Seorang dokter mengatakan bahwa ini adalah kasus “kelaparan yang sangat parah”. Zainab dibungkus dalam kain putih untuk pemakaman dan diletakkan di tanah berpasir untuk berdoa, hanya menjadi tumpukan kecil yang nyaris tak terlihat. Dia adalah salah satu dari 85 anak yang meninggal akibat penyebab terkait malnutrisi di Gaza dalam tiga minggu terakhir, menurut laporan terbaru dari Kementerian Kesehatan wilayah tersebut.
Lebih mengejutkan, 42 orang dewasa juga dilaporkan meninggal dalam waktu yang sama karena alasan yang sama. Ayah Zainab, Ahmed Abu Halib, menjelaskan kepada wartawan bahwa putrinya membutuhkan susu formula khusus yang tidak tersedia di Gaza. Dia menambahkan bahwa Zainab, meskipun tidak memiliki penyakit penyerta, harus berjuang melawan infeksi bakteri akibat kekurangan gizi, yang menyebabkan dia mengalami diare kronis dan muntah.

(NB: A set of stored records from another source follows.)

(** * European option pricing engines: Black-Scholes, binomial tree, Monte Carlo

    A shallow embedding of [core/option_pricing] and the properties of its
    three engines.

    Conventions of the embedding.
    - Python and numpy floating-point numbers are read as real numbers:
      [np.exp], [np.log], [np.sqrt] are [exp], [ln], [sqrt], and the
      arithmetic operators are the field operations of [R].  Every statement
      below is therefore a statement of exact real arithmetic.
    - A one-dimensional numpy array is a [list R]; elementwise operators are
      maps over the list, a slice is the corresponding sub-list.
    - [scipy.stats.norm.cdf] is a variable of the development.
    - numpy's process-wide random generator is an explicit state that is
      threaded through every function that reads or writes it.
    - Inputs at which Python raises [ZeroDivisionError] or numpy yields
      [inf] or [nan] (a zero strike, volatility or step count, a maturity
      that is not in the future) lie outside the hypotheses of the
      statements about prices. *)

From Stdlib Require Import Reals Lra Lia List ZArith String Classical.
Import ListNotations.
Open Scope R_scope.

(** ** base.py *)

Inductive OPTION_TYPE : Type :=
  | CALL_OPTION
  | PUT_OPTION.

(** The values a caller can pass as [option_type]: a member of the enum or
    any other Python object.  The string ['Call Option'] is the _value_ of
    the member [CALL_OPTION], not the member. *)
Inductive pyobj : Type :=
  | PyEnum (o : OPTION_TYPE)
  | PyStr (s : string)
  | PyInt (z : Z)
  | PyNone.

(** [x == OPTION_TYPE.m]: enum members compare by identity. *)
Definition py_eq (x : pyobj) (m : OPTION_TYPE) : bool :=
  match x, m with
  | PyEnum CALL_OPTION, CALL_OPTION => true
  | PyEnum PUT_OPTION, PUT_OPTION => true
  | _, _ => false
  end.

Inductive exn : Type :=
  | ValueError (msg : string)
  | IndexError (msg : string)
  | AttributeError (msg : string).

Inductive result (A : Type) : Type :=
  | Return (a : A)
  | Raise (e : exn).
Arguments Return {A} a.
Arguments Raise {A} e.

Definition invalid_option_type_msg : string :=
  "Invalid option type. Must be OPTION_TYPE.CALL_OPTION or OPTION_TYPE.PUT_OPTION.".

(** The error the specification calls [InvalidOptionType]. *)
Definition InvalidOptionType : exn := ValueError invalid_option_type_msg.

(** ** numpy arrays *)

Module np.

(** [np.maximum(x, 0)] on a scalar. *)
Definition maximum (x y : R) : R := Rmax x y.

(** Elementwise [c * V]. *)
Definition scale (c : R) (V : list R) : list R := map (Rmult c) V.

(** Elementwise [V + W] of two arrays of the same shape. *)
Fixpoint add (V W : list R) : list R :=
  match V, W with
  | x :: V', y :: W' => (x + y) :: add V' W'
  | _, _ => []
  end.

(** [np.arange(n)]. *)
Definition arange (n : nat) : list nat := seq 0 n.

Definition sum (V : list R) : R := fold_right Rplus 0 V.

(** [np.mean(V)]. *)
Definition mean (V : list R) : R := sum V / INR (List.length V).

(** [V[:-1]] and [V[1:]]. *)
Definition but_last (V : list R) : list R := removelast V.
Definition from_1 (V : list R) : list R := tl V.

(** [V[0]]. *)
Definition item0 (V : list R) : result R :=
  match V with
  | x :: _ => Return x
  | [] => Raise (IndexError "index 0 is out of bounds for axis 0 with size 0")
  end.

(** [np.random]: the legacy process-wide generator.  What the generator
    does is numpy's business; the embedding fixes only its interface: the
    state installed by [np.random.seed(n)], and the draw of one standard
    normal variate, which returns the variate and the next state. *)
Module random.

Class BitGenerator : Type := {
  state : Type;
  seeded : Z -> state;
  gauss : state -> R * state
}.

Section Global.
Context {G : BitGenerator}.

(** [np.random.seed(n)] overwrites the process-wide state. *)
Definition seed (n : Z) (g : state) : state := seeded n.

(** [np.random.standard_normal(size)]: [size] successive variates. *)
Fixpoint standard_normal (size : nat) (g : state) : list R * state :=
  match size with
  | O => ([], g)
  | S size' =>
      let (z, g1) := gauss g in
      let (Z, g2) := standard_normal size' g1 in
      (z :: Z, g2)
  end.

End Global.
End random.

End np.

(** [for _ in range(n): V = body(V)]. *)
Fixpoint for_range {A : Type} (n : nat) (body : A -> A) (V : A) : A :=
  match n with
  | O => V
  | S n' => for_range n' body (body V)
  end.

(** ** BlackScholesModel.py *)

Module BlackScholesModel.
Section WithNormCdf.

(** [scipy.stats.norm.cdf]. *)
Variable norm_cdf : R -> R.

Record t : Type := mk {
  S : R;
  K : R;
  T : R;
  r : R;
  sigma : R;
  d1 : R;
  d2 : R
}.

Definition _compute_d1_d2 (self : t) : t :=
  let sqrt_T := sqrt (T self) in
  let sigma_sqrt_T := sigma self * sqrt_T in
  let log_SK := ln (S self / K self) in
  let d1' := (log_SK + (r self + 0.5 * sigma self ^ 2) * T self) / sigma_sqrt_T in
  let d2' := d1' - sigma_sqrt_T in
  mk (S self) (K self) (T self) (r self) (sigma self) d1' d2'.

(** The attributes [d1] and [d2] do not exist before [_compute_d1_d2]
    assigns them; the record is built with [0] in their place and they
    are overwritten at once. *)
Definition __init__ (underlying_spot_price strike_price : R)
    (days_to_maturity : Z) (risk_free_rate sigma : R) : t :=
  let self :=
    mk underlying_spot_price strike_price (IZR days_to_maturity / 365)
       risk_free_rate sigma 0 0 in
  _compute_d1_d2 self.

Definition calculate_option_price (self : t) (option_type : pyobj) : result R :=
  if py_eq option_type CALL_OPTION then
    Return (S self * norm_cdf (d1 self)
            - K self * exp (- r self * T self) * norm_cdf (d2 self))
  else if py_eq option_type PUT_OPTION then
    Return (K self * exp (- r self * T self) * norm_cdf (- d2 self)
            - S self * norm_cdf (- d1 self))
  else
    Raise (ValueError invalid_option_type_msg).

Saat ini, keluarga Zainab, seperti banyak warga Palestina di Gaza, tinggal di tenda pengungsian. Ibunya yang juga mengalami malnutrisi, hanya bisa menyusui Zainab selama enam minggu sebelum beralih ke susu formula yang tidak pernah ada. “Dengan kematian putri saya, banyak yang akan mengikuti,” katanya dengan nada putus asa. “Nama-nama mereka terdaftar, tetapi tidak ada yang peduli. Mereka hanyalah angka. Kami hanyalah angka.”
Dari sudut pandang medis, Dr. Ahmed al-Farah, kepala departemen pediatri, menyebutkan bahwa jumlah anak-anak yang datang dengan masalah malnutrisi meningkat pesat dalam beberapa minggu terakhir. Departemen yang memiliki kapasitas delapan tempat tidur itu kini sedang merawat sekitar 60 kasus malnutrisi akut, bahkan menambah kasur di lantai untuk menampung pasien. Klinik malnutrisi lain yang terhubung dengan rumah sakit menerima sekitar 40 kasus setiap minggu.
“Kecuali jika perbatasan dibuka dan makanan serta susu bayi diizinkan masuk untuk segmen masyarakat Palestina yang rentan ini, kita akan menyaksikan angka kematian yang belum pernah terjadi sebelumnya,” dia memperingatkan.
Dokter dan pekerja bantuan di Gaza menyalahkan pembatasan Israel atas masuknya bantuan dan pasokan medis. Para ahli keamanan pangan mengkhawatirkan kemungkinan kelaparan di wilayah yang dihuni lebih dari dua juta orang ini. Setelah menghentikan gencatan senjata terbaru pada bulan Maret, Israel sepenuhnya menghentikan masuknya makanan, obat-obatan, bahan bakar, dan pasokan lainnya ke Gaza selama dua setengah bulan, dengan dalih untuk memaksa Hamas melepaskan sandera.
Di bawah tekanan internasional, Israel sedikit melonggarkan blokade pada bulan Mei. Sejak saat itu, sekitar 4.500 truk bantuan telah diizinkan masuk, termasuk 2.500 ton makanan bayi dan makanan khusus kalori tinggi untuk anak-anak, meskipun jumlah ini masih jauh dari kebutuhan mereka. Rata-rata 69 truk per hari jauh di bawah 500 hingga 600 truk yang diperlukan, menurut PBB.
Ibunya, saat berduka, mengungkapkan: “Ada kekurangan segalanya. Bagaimana mungkin seorang gadis sepertinya bisa pulih?”